幼い頃から水泳に取り組み、「もっと記録を伸ばしたい」とオリンピック選手を輩出する筑波大へ。スピードを競う厳しい世界に身を置いていた3年次、特別支援学校の児童に水泳指導をしたことで、それまでの常識が覆された。現在は特別支援学校の教員として、パラ水泳選手のコーチとして、そして障がいを持って産まれた娘の親として、自身のメッセージを広く発信している。
水泳の練習に明け暮れていた中学3年の時、当時、筑波大で活躍していた錦織篤さんに憧れを持ったことがきっかけです。錦織さんは筑波大入学後に一気に伸びて日本選手権で優勝するなど記録を出していました。
「自分も筑波大にいってもっと速くなりたい」と思ったのが1つと、筑波大なら自分が興味を持っていた体育・スポーツを専門的に学べる、そんな思いで目指すようになりました。
水泳を習っていた兄の影響で、スイミングスクールに通い始めたのが3歳の頃。本格的に選手をやり始めたのは小学校低学年です。小学5年で全国大会に初出場できるようになってからは、さらに上を目指して練習に取り組んでいました。
水泳中心の毎日でしたね。練習時間プラスαをやる習慣にしていたので、17時からの練習の場合、授業さえなければ泳ぐ1~2時間前から自主トレーニングをやったりして。とにかくプールにいて水泳のことを考えるのが好きでした。
4年間、インカレで決勝(予選1~8位)、B決勝(予選9位~16位)にも残れないまま引退したことは悔しさが残っています。
インカレはB決勝進出から点数が入ります。3年の時に一度だけチャンスがあって、B決勝にいくためのギリギリの順位である16位が僕を含めてもう1人いて。2人で再レースをしたのですが、負けてしまってB決勝にいけませんでした。そこで勝てていれば、大学時代の思い出も大きく変わっていただろうな、と。自分は4年間で1点もチームに貢献できなかったので。
そのインカレの結果を受けて自分のレベルが分かりましたし、同級生(他大学)でオリンピックに出場した選手と比べても、あまりにも差が大き過ぎて。将来を考えた時に、選手ではないところで勝負したいと考えるようになりました。

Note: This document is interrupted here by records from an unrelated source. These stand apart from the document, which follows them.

(** [data[k]] for a tensor *)
Definition data_tensor (k : string) : M State nat :=
  let! d := gets tensors in from_option (KeyError k) (d !! k).

(** ** PostBase *)

(** The resolution of [obj_type] under [run_mode] to the object keys of
    [data]; it belongs to [PostBase] and is left open. *)
Variable resolve_obj_keys : string -> string -> list string.

Record PostBase : Type := mkPostBase {
  obj_keys : list string;
  run_mode : string;
  truth_point_mode : option string;
  truth_dep_mode : option string;
  keys : gmap string bool
}.

Definition set_keys (f : gmap string bool -> gmap string bool) (b : PostBase) : PostBase :=
  mkPostBase (obj_keys b) (run_mode b) (truth_point_mode b)
             (truth_dep_mode b) (f (keys b)).

(** Modelled from the spec: [PostBase.__init__] ([spine/post/base.py] is
    not among the sources).  It holds, per instance, the object keys that
    [obj_type] resolves to, the run mode, the truth point and deposition
    modes, and the [keys] mapping, which starts from the class attribute
    [keys] of the concrete processor. *)
Definition PostBase_init (class_keys : gmap string bool)
    (obj_type rmode : string) (tpm tdm : option string) : PostBase :=
  mkPostBase (resolve_obj_keys obj_type rmode) rmode tpm tdm class_keys.

(** [getattr(part, a)] for a point attribute *)
Definition getattr_points (p : Particle) (a : string) : Exn + list Point :=
  match point_attrs p !! a with
  | Some v => inr v
  | None => inl (AttributeError a)
  end.

(** [getattr(part, a)] for a deposition attribute *)
Definition getattr_dep (p : Particle) (a : string) : Exn + nat :=
  match dep_attrs p !! a with
  | Some l => inr l
  | None => inl (AttributeError a)
  end.

(** Modelled from the spec: [PostBase.get_points] returns the coordinate
    sequence, resolving to the reco attribute [points] or to the configured
    truth attribute depending on [particle.is_truth]. *)
Definition get_points (b : PostBase) (p : Particle) : Exn + list Point :=
  if is_truth p then
    match truth_point_mode b with
    | Some a => getattr_points p a
    | None => inl TypeError
    end
  else getattr_points p "points".

(** Modelled from the spec: [PostBase.get_depositions], the symmetric
    resolution for the deposition sequence. *)
Definition get_depositions (b : PostBase) (p : Particle) : Exn + nat :=
  if is_truth p then
    match truth_dep_mode b with
    | Some a => getattr_dep p a
    | None => inl TypeError
    end
  else getattr_dep p "depositions".

(** Modelled from the spec: [PostBase.check_units] asserts that the points
    are expressed in centimeters and fails with [UnitError] otherwise.  The
    unit is the attribute [units] of the particle. *)
Definition check_units (p : Particle) : Exn + unit :=
  if String.eqb (units p) "cm" then inr tt else inl UnitError.

(** ** CalorimetricEnergyProcessor *)

(** A configuration value of type [Union[float, str]]. *)
Inductive CfgVal : Type :=
  | CNum (x : num)
  | CStr (s : string).

(** Python's builtin [eval], on the strings whose value is a number. *)
Variable py_eval : string -> Exn + num.

Record CalorimetricEnergyProcessor : Type := mkCalo {
  calo_base : PostBase;
  scaling : num;
  shower_fudge : num
}.

(** [self.x = x; if isinstance(self.x, str): self.x = eval(self.x)].  The
    log records the strings handed to [eval]. *)
Definition store_factor (x : CfgVal) : M (list string) num :=
  match x with
  | CNum v => ret v
  | CStr s => modify (fun log => log ++ [s]) ;; lift (py_eval s)
  end.
(** What [GetBucketInfo] does besides answering. *)
Lemma GetBucketInfo_effect objAPI bucket st :
  let res := GetBucketInfo objAPI bucket st in
  calls res.2 = calls st ++ [CGetBucketInfo bucket]
  ∧ sent res.2 = sent st
  ∧ notifierChans res.2 = notifierChans st
  ∧ notifierListeners res.2 = notifierListeners st
  ∧ objListener res.2 = objListener st
  ∧ objNotification res.2 = objNotification st
  ∧ notifierNotification res.2 = notifierNotification st
  ∧ chanCounter res.2 = chanCounter st
  ∧ nsLocks res.2 = nsLocks st.
Proof.
  lazy zeta. unfold GetBucketInfo. run.
  by destruct (storageFaults st) as [|[e|] rest].
Qed.
(** Between calls the counters and the history agree. *)
Lemma run_calls_consistent (calls : list (Environment * CallArgs)) (workers : Z) :
  consistent (get_statistics (run_calls (__init__ workers) calls)).
Proof.
  unfold consistent, get_statistics. cbn [snapshot_statistics history_count].
  destruct (run_calls_counters calls (__init__ workers)) as [Ht _].
  rewrite Ht, run_calls_history. cbn. unfold len. rewrite length_map. lia.
Qed.

Lemma len_app_one {A : Type} (l : list A) (x : A) : len (l ++ [x]) = (len l + 1)%Z.
Proof. unfold len. rewrite length_app. cbn. lia. Qed.

(** One reader against one execution, in every schedule that keeps the
    program order of both: the snapshot never differs by more than one. *)
Lemma interleaved_snapshot (self : ParallelLLMExecutor)
  (result : ParallelExecutionResult.t) (entry : HistoryEntry)
  (reads schedule : list LedgerStep) :
  consistent (get_statistics self) ->
  reads = reads_copy_first \/ reads = reads_copy_last ->
  interleaving
    [StoreTotalExecutions; StoreExecutionClass result; StoreAverageSpeedup result;
     StoreTotalTimeSaved result; AppendHistory entry]
    reads schedule ->
  forall snap, In snap (snd (run_schedule self schedule)) ->
    (history_count snap - 1 <= total_executions (snapshot_statistics snap)
     <= history_count snap + 1)%Z.
Proof.
  unfold consistent, get_statistics. cbn [snapshot_statistics history_count].
  intros Hself Hreads Hint snap Hsnap.
  destruct Hreads as [->| ->]; unfold reads_copy_first, reads_copy_last in Hint;
    repeat match goal with
           | H : interleaving _ _ _ |- _ => inversion H; clear H; subst
           end;
    cbn in Hsnap; destruct Hsnap as [<-|[]];
    cbn [snapshot_statistics history_count total_executions];
    rewrite ?len_app_one; lia.
Qed.
Lemma serve_keeps_schema `{HE : Externals} rq w m :
  schema_ok (db m) -> schema_ok (db (serve rq w m)).
Proof.
  apply (serve_respects (fun _ => True) (fun s s' => schema_ok s -> schema_ok s'));
    try (intros; exact I).
  - apply schema_ok_same_tables.
  - apply schema_ok_rel_trans.
  - intros s c s' _. apply schema_ok_flush_change.
  - apply Forall_True_changes.
Qed.

(** ** Devices stay active *)

Lemma all_active_flush_change s c s' :
  adds_active c -> flush_change s c = Some s' -> all_active s -> all_active s'.
Proof.
  unfold all_active. destruct c as [u | d | row now]; simpl; intros Hc.
  - destruct (_ || _); [discriminate |]. intros [= <-]. simpl. auto.
  - destruct (_ || _); [discriminate |]. intros [= <-] Ha. simpl.
    apply Forall_app. split; [exact Ha |]. apply Forall_singleton. exact Hc.
  - intros [= <-] Ha. simpl. apply Forall_forall.
    intros d (i & Hi)%list_elem_of_lookup.
    rewrite list_lookup_alter in Hi.
    destruct (decide (row = i)) as [-> | Hne].
    + destruct (devices s !! i) as [d0|] eqn:Hd0; [| discriminate].
      injection Hi as <-. simpl.
      apply (proj1 (Forall_forall _ _) Ha). apply list_elem_of_lookup. eauto.
    + apply (proj1 (Forall_forall _ _) Ha). apply list_elem_of_lookup. eauto.
Qed.

Lemma serve_keeps_devices_active `{HE : Externals} rq w m :
  pending (db m) = [] ->
  all_active (db m) -> all_active (db (serve rq w m)).
Proof.
  intros Hp.
  apply (serve_respects adds_active (fun s s' => all_active s -> all_active s')).
  - intros u. exact I.
  - intros d Hd. exact Hd.
  - intros row now. exact I.
  - unfold all_active. intros s s' _ ->. auto.
  - auto.
  - intros s c s'. apply all_active_flush_change.
  - rewrite Hp. constructor.
Qed.

(** ** The stores that requests reach *)

(** X2: the requests keep the store well formed.  From a store that
    respects the constraints of the schema (unique user ids and e-mails,
    unique [device_id]s, every device with its user), holds only active
    devices and has nothing pending, every sequence of requests, whatever
    their outcomes, leads to such a store: no request deactivates a device,
    duplicates a key, or leaves a change uncommitted. *)
Theorem reachable_store_ok `{HE : Externals} w m0 m :
  schema_ok (db m0) -> all_active (db m0) -> pending (db m0) = [] ->
  reachable w m0 m ->
  schema_ok (db m) /\ all_active (db m) /\ pending (db m) = [].
Proof.
  intros Hs0 Ha0 Hp0. induction 1 as [| m rq Hm (Hs & Ha & Hp)].
  - auto.
  - split; [apply serve_keeps_schema; exact Hs |].
    split; [apply serve_keeps_devices_active; assumption |].
    apply serve_pending.
Qed.

Lemma reachable_store_ok_witness :
  schema_ok (db (serve (PostAutoConnect connect_xyz999) calm_world
                   (serve (PostAutoConnect connect_abc123) calm_world
                      empty_machine))) /\
  all_active (db (serve (PostAutoConnect connect_xyz999) calm_world
                    (serve (PostAutoConnect connect_abc123) calm_world
                       empty_machine))) /\
  pending (db (serve (PostAutoConnect connect_xyz999) calm_world
                 (serve (PostAutoConnect connect_abc123) calm_world
                    empty_machine))) = [].
Proof.
  apply (reachable_store_ok calm_world empty_machine).
  - unfold schema_ok, referential_integrity. simpl.
    repeat split; try constructor. intros d Hd. inversion Hd.
  - constructor.
  - reflexivity.
  - apply reachable_serve, reachable_serve, reachable_start.
Defined.

(** ** Registration and login *)

Lemma known_email_found (e : string) (us : list DBUser.t) :
  e ∈ DBUser.email <$> us ->
  exists i u, list_find (fun u => DBUser.email u = e) us = Some (i, u).
Proof.
  intros (u0 & He & Hin)%list_elem_of_fmap.
  destruct (list_find_elem_of (fun u => DBUser.email u = e) us u0 Hin
              (eq_sym He)) as [[i u] Hf].
  eauto.
Qed.

Lemma unknown_email_not_found (e : string) (us : list DBUser.t) :
  e ∉ DBUser.email <$> us ->
  list_find (fun u => DBUser.email u = e) us = None.
Proof.
  intros Hnot. apply list_find_None, Forall_forall. intros u Hin He.
  apply Hnot. apply list_elem_of_fmap. exists u. split; [symmetry |]; assumption.
Qed.

Lemma register_email_found `{HE : Externals} ud w m i u :
  list_find (fun u => DBUser.email u = uc_email ud) (users (db m)) = Some (i, u) ->
  register ud w m
  = (Raise (HTTPException 400 "Email already registered"), m).
Proof.
  intros Hf. unfold register. unfold_db. unfold_monad. simpl. rewrite Hf.
  reflexivity.
Qed.

(** X3: [register] with an e-mail that a user row already has answers 400
    "Email already registered" before anything is drawn or written: the
    machine is left exactly as it was. *)
Theorem register_conflict `{HE : Externals} ud w m :
  uc_email ud ∈ DBUser.email <$> users (db m) ->
  register ud w m
  = (Raise (HTTPException 400 "Email already registered"), m).
Proof.
  intros (i & u & Hf)%known_email_found.
  unfold register, query_user_by_email, try_except, bind, get_session, ret.
  simpl. rewrite Hf. reflexivity.
Qed.

Lemma register_conflict_witness :
  register (mkUserCreate "someone" "alice@example.com") calm_world two_devices
  = (Raise (HTTPException 400 "Email already registered"), two_devices).
Proof.
  apply (register_conflict (mkUserCreate "someone" "alice@example.com")
           calm_world two_devices).
  apply list_elem_of_here.
Defined.

(** The failures of the four provisioning endpoints. *)
Lemma register_raises `{HE : Externals} ud w m e m' :
  register ud w m = (Raise e, m') ->
  e = HTTPException 400 "Email already registered" \/
  e = HTTPException 500 "An internal server error occurred during registration".
Proof.
  unfold register. unfold_db. unfold_monad. simpl.
  destruct (list_find _ _) as [[i u0]|]; simpl; [intros [= <- _]; auto |].
  destruct (storage_up w (S (S (tick m)))); simpl; [| intros [= <- _]; auto].
  destruct (flush _ _) as [s1|]; simpl; [| intros [= <- _]; auto].
  destruct (storage_up w _); simpl; [| intros [= <- _]; auto].
  destruct (flush _ _) as [s2|]; simpl; [| intros [= <- _]; auto].
  intros [= ].
Qed.

Lemma login_email_not_found `{HE : Externals} ud w m :
  list_find (fun u => DBUser.email u = uc_email ud) (users (db m)) = None ->
  login ud w m = register ud w m.
Proof.
  intros Hnone.
  unfold login at 1. unfold query_user_by_email. unfold_monad. simpl.
  rewrite Hnone. simpl.
  destruct (register ud w m) as [[r|e] m'] eqn:Hreg; [reflexivity |].
  destruct (register_raises _ _ _ _ _ Hreg) as [-> | ->]; reflexivity.
Qed.

(** X4: [login] with an e-mail that no user row has is [register]: the same
    result, the same machine afterwards. *)
Theorem login_unknown_email_is_register `{HE : Externals} ud w m :
  uc_email ud ∉ DBUser.email <$> users (db m) ->
  login ud w m = register ud w m.
Proof.
  intros Hnot. apply login_email_not_found, unknown_email_not_found.
  exact Hnot.
Qed.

当時、早稲田大学で競泳のトップ選手だった方が筑波大の大学院に来られていました。選手引退後に水泳の研究や指導者を目指して勉強されている姿を見て、「自分もそういう道にいきたい」と大学院受験を決意しました。
大学3年で選んだ研究室は特殊体育研究室で、障がい者スポーツに関して勉強していましたが、大学院では水泳の研究や水泳部の学生コーチをやるために水泳研究室に所属しました。
当時は、特別支援の教員になりたくて特殊体育研究室にいったわけではないんです。障がい者水泳や速さを求めない水泳、水との触れ合いといった、これまで自分が知らない分野を学ぶことに興味があったのが理由でした。そのときのやりたいことを選んだと思います。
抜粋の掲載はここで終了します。